Task description:
Return only the lines running from the top of the entries to the line with "Definition dot_byte : N := 46.", inclusive, exactly as written.

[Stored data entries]
════════════════════

(* ===== verification/MitmHook.v ===== *)
(** * Hooks on intercepted requests

    Models [network-proxy/src/mitm_hook.rs] and [authorization_path.rs]: the hooks of a
    configuration, their validation and compilation, the evaluation of a request against
    them, and the test that a path means one thing to everyone who reads it.  Globs, header
    names, form decoding, the environment and the file system are interfaces ([HookDeps]).
    The component implements the interface [MitmHookOps] that the configuration and the
    state of the proxy are written against. *)

From stdpp Require Import base list strings gmap.
From Stdlib Require Import NArith.
From S2P Require Import Prelude NetAddr NetPolicy NetConfig CredBroker StreamText Utf8Stream.

(** ** Paths *)

Definition backslash_byte : N := 92.
Definition percent_byte : N := 37.
Definition slash_byte : N := 47.
Definition dot_byte : N := 46.

Definition decode_hex_digit (b : N) : option N :=
  if ((48 <=? b) && (b <=? 57))%N then Some (b - 48)%N
  else if ((97 <=? b) && (b <=? 102))%N then Some (b - 97 + 10)%N
  else if ((65 <=? b) && (b <=? 70))%N then Some (b - 65 + 10)%N
  else None.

════════════════════

Finished exercise:
(* ===== verification/MitmHook.v ===== *)
(** * Hooks on intercepted requests

    Models [network-proxy/src/mitm_hook.rs] and [authorization_path.rs]: the hooks of a
    configuration, their validation and compilation, the evaluation of a request against
    them, and the test that a path means one thing to everyone who reads it.  Globs, header
    names, form decoding, the environment and the file system are interfaces ([HookDeps]).
    The component implements the interface [MitmHookOps] that the configuration and the
    state of the proxy are written against. *)

From stdpp Require Import base list strings gmap.
From Stdlib Require Import NArith.
From S2P Require Import Prelude NetAddr NetPolicy NetConfig CredBroker StreamText Utf8Stream.

(** ** Paths *)

Definition backslash_byte : N := 92.
Definition percent_byte : N := 37.
Definition slash_byte : N := 47.
Definition dot_byte : N := 46.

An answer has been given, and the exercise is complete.